Brothers

I got saved in the 70s, and I listened to a lot of sermons, but I can only remember one about Onesimus. My reading was in Philemon this morning, and I see what made it so memorable. The shortest book in the New Testament carries the biggest practical punch. Romans explains the gospel, but Philemon shows what it does.

Paul writes from prison, to Philemon, a wealthy Christian leader, about Onesimus who was Philemon’s runaway slave. Onesimus had fled to Rome, met Paul, got saved, and stayed to help Paul. But Paul is sending him back to his owner and asking the unthinkable: receive him not as a criminal slave, but as a beloved brother. Remember in the world they lived in, Roman slaves were legally “talking tools.” Owners could beat, brand, sell, or kill them. A runaway slave brought shame and legal liability. Add to that the culture of Rome, where gaining status and avoiding shame was everything. Nothing about this situation made reconciliation likely. Yet Paul asks Philemon to embrace Onesimus in love.
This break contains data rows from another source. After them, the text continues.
Definition __dynarray_error_marker : Z := u64 (-1).

Definition dyn_init : dynarray :=
  {| used := 0; allocated := initial_size; array := replicate (Z.to_nat initial_size) None; heap := false |}.

(** [DYNARRAY_FREE]; the elements need no destructor. *)
Definition dyn_free (d : dynarray) : dynarray := dyn_init.

Definition has_failed (d : dynarray) : bool := d.(allocated) =? __dynarray_error_marker.

Definition mark_failed (d : dynarray) : dynarray :=
  {| used := 0; allocated := __dynarray_error_marker; array := replicate (Z.to_nat initial_size) None; heap := false |}.

Definition dyn_size (d : dynarray) : Z := d.(used).

(** [at], then the read through the pointer. *)
Definition dyn_at (d : dynarray) (index : Z) : res A :=
  if dyn_size d <=? index then Fatal "array index not less than array length"
  else x ← rd d.(array) index; res_of_option x.

(** The block of [n] elements that [malloc] and [memcpy], or [realloc], give. *)
Definition moved_to (d : dynarray) (n : Z) : list (option A) :=
  let kept := if d.(heap) then d.(array) else take (Z.to_nat d.(used)) d.(array) in
  take (Z.to_nat n) (kept ++ replicate (Z.to_nat n) None).

(** [None]: the computation of the new size overflows. *)
Definition new_allocated (d : dynarray) : option Z :=
  if d.(allocated) =? 0 then Some (if element_size <? 4 then 16 else if element_size <? 8 then 8 else 4)
  else
    let n := u64 (d.(allocated) + d.(allocated) / 2 + 1) in
    if n <=? d.(allocated) then None else Some n.

Definition __libc_dynarray_emplace_enlarge (d : dynarray) : option dynarray :=
  match new_allocated d with
  | None => None
  | Some n =>
      if 2 ^ 64 <=? n * element_size then None
      else if malloc_ok (n * element_size) then
        Some {| used := d.(used); allocated := n; array := moved_to d n; heap := true |}
      else None
  end.

(** [array[used++] = item] *)
Definition push (d : dynarray) (item : A) : res dynarray :=
  a ← wr d.(array) d.(used) (Some item);
  mret {| used := d.(used) + 1; allocated := d.(allocated); array := a; heap := d.(heap) |}.

(** [add], with its slow path [add__]. *)
Definition dyn_add (d : dynarray) (item : A) : res dynarray :=
  if has_failed d then Ok d
  else if d.(used) =? d.(allocated) then
    match __libc_dynarray_emplace_enlarge d with
    | None => Ok (mark_failed d)
    | Some d => push d item
    end
  else push d item.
And the basis of his request is brotherhood. Many groups call themselves brotherhoods—communists, Muslims, cultural identities and secret societies—but true brothers share the same father. Jesus said that all people have one of two fathers: God, who becomes the Father of all whom He creates anew as His children, or Satan, who is the father of all who are not yet born into God's family.

This is the value and thrust of the Letter. The gospel has created a new humanity where Jew and Gentile, slave and free, owner and runaway, honourable and shameful are equals. The Gospel redefines a slave as a brother, overturns the Roman hierarchy without a single protest march. It brings reconciliation amid power imbalances and establishes a counter‑cultural community where identity in Christ erases every social label. Paul calls both owner and slave “brother,” and that says everything.

Jesus Christ achieves what Cloe’s Marxism, Te Ao Māori frameworks, liberal politics, or social‑engineered education never can: He creates a family that literally has the same Father. A brotherhood!  Men and ideologies all attempt to create unity by a shared struggle, ethnicity, cultural narrative or even a shared political vision. But none of these creates a new creation identity. Ideologies may seek to rearrange society, but they cannot regenerate hearts. Yet in Christ, slaves and owners became brothers—and the shamed became beloved.

Friends, only Jesus can heal our society because spiritual identity always shapes social identity.